Paul Henri Spaak est né près de Bruxelles le 18 janvier 1935. 25, 1899. Son père était l’écrivain Paul Spaak. Interné par les Allemands pendant la Première Guerre mondiale, le jeune Spaak étudie ensuite le droit à Bruxelles. Il a été envoyé à la Chambre des députés en 1932 et a gravi plusieurs postes ministériels pour devenir le premier premier ministre socialiste de Belgique, en 1938. Malgré ses premières expériences, Spaak était pendant cette période un partisan de la neutralité belge et travaillait à dissocier son gouvernement du Pacte de Locarno.

Les expériences de la Seconde Guerre mondiale ont influencé de manière décisive l’orientation de Spaak. Pendant la guerre, il a été ministre des Affaires étrangères du gouvernement belge en exil à Londres. De retour à Bruxelles en 1944, il continue à servir dans les gouvernements de coalition d’après-guerre en tant que ministre des Affaires étrangères (1945-1947). Il est de nouveau premier ministre de mars 1947 à août 1949 et ministre des Affaires étrangères d’avril 1954 à mai 1957. Spaak a démissionné de son poste au gouvernement en 1957, mais en tant que chef du parti socialiste, il est devenu vice-premier ministre dans un autre gouvernement de coalition en 1961.

Pendant les années d’après-guerre, l’intérêt et l’engagement de Spaak pour l’organisation internationale ont renforcé sa réputation. Déjà pendant la guerre, il avait travaillé à l’union douanière du Benelux (finalement lancée en 1948). Il a également promu l’idée d’un pacte de défense de l’Europe occidentale, puis rejeté au motif qu’il conduirait à une rivalité avec les Soviétiques sur le sort de l’Allemagne — un pronostic pas tout à fait inexact.

Le plan de défense de l’Europe occidentale de Spaak a été réalisé dans le Traité de l’Atlantique Nord, qu’il a signé en 1949. Entre-temps, il avait été élu (janvier 1946) président de l’Assemblée générale des Nations Unies. En tant qu’un des plus fervents intégrationnistes européens, il est nommé président de l’Assemblée consultative du Conseil de l’Europe (mai 1951) et de l’Assemblée Générale de la Communauté Européenne de l’Acier et du Charbon (1952). De fin 1957 à 1961, Spaak termine sa carrière en tant que partisan de l’unité européenne en étant président du Conseil de l’Atlantique et secrétaire général de l’Organisation du Traité de l’Atlantique Nord.

Pendant la période de plus grande activité de Spaak, l’unité qu’il recherchait et atteignait partiellement était économique.
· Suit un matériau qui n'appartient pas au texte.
(** X15.  When every render brings a new [messages] array, a render asks
    for a scroll exactly when the list is longer than at the previous
    render (longer than empty, at the first render): an instant scroll if
    none has happened yet, a smooth one afterwards, and never both. *)
Theorem scroll_iff_list_grew (renders : list (bool * nat)) (len : nat) :
  Forall (fun r => fst r = true) renders ->
  let c := renderAll renders unmountedChatMessages in
  let previous := match renderedLength c with Some n => n | None => 0 end in
  scrollRequests (scrollRefs (renderChatMessages true len c)) =
  (scrollRequests (scrollRefs c) ++
   (if previous <? len
    then [if isInitialLoadRef (scrollRefs c) then Instant else Smooth]
    else []))%list.
Proof.
  intros Hall c previous.
  assert (countInvariant c) as Hinv.
  { apply renderAll_countInvariant; [assumption | now left]. }
  subst previous. revert Hinv. generalize c. clear.
  intros [[init prev reqs] last].
  unfold countInvariant, renderChatMessages, initialScrollEffect, updateScrollEffect.
  simpl. destruct init; simpl.
  - intros [-> | ->]; simpl; destruct len; simpl; rewrite ?app_nil_r, ?Nat.ltb_irrefl;
      reflexivity.
  - intros ->. simpl.
    destruct (negb (prev =? len)); simpl; destruct (prev <? len); simpl;
      rewrite ?app_nil_r; reflexivity.
Qed.

(** X16.  The classes [MessageContainer] gives its two [div]s: the outer
    one is centred exactly for a centre alignment and left-justified
    otherwise, a right alignment included, so "justify-end" is never
    used; the inner one is full width with the user bubble exactly for a
    right alignment; and the colour scheme ends the inner class. *)
Theorem messageContainer_classes (alignment : Alignment) (colorScheme : string) :
  let c := messageContainer alignment colorScheme in
  (outerClass c = "mb-6 flex justify-center" <-> alignment = AlignCenter) /\
  (outerClass c = "mb-6 flex justify-start" <-> alignment <> AlignCenter) /\
  (innerClass c =
     "w-full rounded-xl px-4 py-3 transition-colors duration-200 mava-user-bubble shadow-sm "
     ++ colorScheme
   <-> alignment = AlignRight) /\
  (innerClass c =
     "max-w-[85%] sm:max-w-[75%] rounded-xl px-4 py-3 transition-colors duration-200 mava-assistant-bubble "
     ++ colorScheme
   <-> alignment <> AlignRight).
Proof.
  destruct alignment; simpl; repeat split; intros; try congruence; try discriminate.
Qed.

(* ================================================================== *)
(** ** Further instances on the sample environment *)

Lemma loadHistory_always_settles_witness :
  fetched (fst (loadHistory_begin sampleUrl "proj" "s1" loadedWorld))
  = (fetched loadedWorld ++ [sampleUrl "proj" "s1"])%list.
Proof.
  assert ("proj" <> "") as Hp by discriminate.
  assert ("s1" <> "") as Hs by discriminate.
  exact (proj1 (proj2 (proj2 (proj2 (proj2
           (loadHistory_always_settles sampleUrl sampleConvert sampleNullMessage
              "proj" "s1" (FetchRejected (ThrownValue JNull)) loadedWorld)))
           Hp Hs))).
Defined.

Lemma loadHistory_warns_witness :
  console (runBody (loadHistory sampleUrl sampleConvert sampleNullMessage "proj" "s1"
                      (FetchResolved (okResponse
                         (sampleHistory [strayEntry; userMessage "a"; JNull]))))
             initialWorld)
  = [ConsoleWarn "Skipping invalid message in history:" strayEntry;
     ConsoleWarn "Skipping invalid message in history:" JNull].
Proof.
  assert ("proj" <> "") as Hp by discriminate.
  assert ("s1" <> "") as Hs by discriminate.
  exact (proj2 (loadHistory_warns_per_rejected_entry sampleUrl sampleConvert
                  sampleNullMessage "proj" "s1"
                  (okResponse (sampleHistory [strayEntry; userMessage "a"; JNull]))
                  (sampleHistory [strayEntry; userMessage "a"; JNull])
                  [strayEntry; userMessage "a"; JNull] [userMessage "a"] initialWorld
                  Hp Hs eq_refl eq_refl eq_refl eq_refl)).
Defined.

Lemma loadHistory_rejection_witness :
  error (hstate (runBody (loadHistory sampleUrl sampleConvert sampleNullMessage "proj" "s1"
                            (FetchRejected (ErrorObject "Failed to fetch"))) loadedWorld))
  = Some "Failed to fetch".
Proof.
  assert ("proj" <> "") as Hp by discriminate.
  assert ("s1" <> "") as Hs by discriminate.
  exact (proj1 (loadHistory_rejection_message sampleUrl sampleConvert sampleNullMessage
                  "proj" "s1" "Failed to fetch" JNull 200 "OK" loadedWorld Hp Hs)).
Defined.

Lemma load_ignores_recorded_count_witness :
  lastMessageCountRef
    (fetchAndConvert_resume sampleConvert sampleNullMessage false
       (FetchResolved (okResponse (sampleHistory [strayEntry]))) loadedWorld)
  = 1.
Proof.
  exact (proj2 (load_ignores_recorded_count sampleConvert sampleNullMessage
                  (okResponse (sampleHistory [strayEntry]))
                  (sampleHistory [strayEntry]) [strayEntry] [] loadedWorld
                  eq_refl eq_refl eq_refl eq_refl)).
Defined.

Lemma load_always_settles_witness :
  loading (hstate (fetchAndConvert_resume sampleConvert sampleNullMessage false
                     (FetchResolved notFoundResponse) loadedWorld))
  = false.
Proof.
  exact (proj1 (load_always_settles sampleUrl sampleConvert sampleNullMessage
                  sampleProps (FetchResolved notFoundResponse) loadedWorld)).
Defined.


Lemma no_poll_without_timer_witness :
  step sampleUrl sampleConvert sampleNullMessage (Tick 1%positive)
    (step sampleUrl sampleConvert sampleNullMessage Unmount
       (step sampleUrl sampleConvert sampleNullMessage (Render sampleProps) initialSys))
  = step sampleUrl sampleConvert sampleNullMessage Unmount
      (step sampleUrl sampleConvert sampleNullMessage (Render sampleProps) initialSys).
Proof.
  assert (reachable sampleUrl sampleConvert sampleNullMessage
            (step sampleUrl sampleConvert sampleNullMessage (Render sampleProps) initialSys))
    as Hreach by (constructor; constructor).
  exact (proj1 (no_poll_without_timer sampleUrl sampleConvert sampleNullMessage
                  _ sampleProps 1%positive Hreach)).
Defined.

Lemma render_without_session_witness :
  hstate (world (step sampleUrl sampleConvert sampleNullMessage (Render noSessionProps)
                   (run sampleUrl sampleConvert sampleNullMessage overlappingPolls
                      initialSys)))
  = initialState.
Proof.
  assert (reachable sampleUrl sampleConvert sampleNullMessage
            (run sampleUrl sampleConvert sampleNullMessage overlappingPolls initialSys))
    as Hreach by (apply reachable_run; constructor).
  refine (proj1 (render_without_session_clears sampleUrl sampleConvert sampleNullMessage
                   _ noSessionProps Hreach _ eq_refl)).
  right. exists sampleProps. split; reflexivity.
Defined.

Lemma messageKey_witness :
  messageKey sampleToText (userMessage "a") 1 <> messageKey sampleToText (userMessage "a") 11.
Proof.
  apply (messageKey_determines_index sampleToText). discriminate.
Defined.

Lemma scroll_witness :
  scrollRequests (scrollRefs (renderAll [(true, 0); (true, 2); (true, 2); (true, 5)]
                                unmountedChatMessages))
  = [Instant; Smooth].
Proof.
  assert (Forall (fun r : bool * nat => fst r = true) [(true, 0); (true, 2); (true, 2)])
    as Hall by (repeat constructor).
  exact (scroll_iff_list_grew [(true, 0); (true, 2); (true, 2)] 5 Hall).
Defined.

Lemma render_without_project_witness :
  hstate (world (step sampleUrl sampleConvert sampleNullMessage (Render noProjectProps)
                   (run sampleUrl sampleConvert sampleNullMessage overlappingPolls
                      initialSys)))
  = hstate (world (run sampleUrl sampleConvert sampleNullMessage overlappingPolls
                     initialSys))
  /\
  hstate (world (run sampleUrl sampleConvert sampleNullMessage remountWithoutProject
                   initialSys))
  = initialState.
Proof.
  split.
  - assert (reachable sampleUrl sampleConvert sampleNullMessage
              (run sampleUrl sampleConvert sampleNullMessage overlappingPolls initialSys))
      as Hreach by (apply reachable_run; constructor).
    refine (proj1 (render_without_project_keeps_state sampleUrl sampleConvert
                     sampleNullMessage _ noProjectProps Hreach _ eq_refl eq_refl)).
    right. exists sampleProps. split; reflexivity.
  - assert (reachable sampleUrl sampleConvert sampleNullMessage
              (run sampleUrl sampleConvert sampleNullMessage
                 (firstn 3 remountWithoutProject) initialSys))
      as Hreach by (apply reachable_run; constructor).
    assert (mounted (run sampleUrl sampleConvert sampleNullMessage
                       (firstn 3 remountWithoutProject) initialSys) = None)
      as Hm by reflexivity.
    exact (proj1 (proj2 (proj2 (proj2 (proj2 (proj2
             (render_without_project_keeps_state sampleUrl sampleConvert
                sampleNullMessage _ noProjectProps Hreach (or_introl Hm)
                eq_refl eq_refl))))) Hm)).
Defined.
L’homme d’État belge souhaitait une unification politique, mais pas sur la seule base des pays du Marché commun. Il s’opposa donc à de nouvelles initiatives dans cette direction tant que l’intégration économique de la Grande-Bretagne à l’Europe n’aurait pas été accomplie. Il se retire de la vie politique en 1966 et meurt à Bruxelles le 30 juin 1972.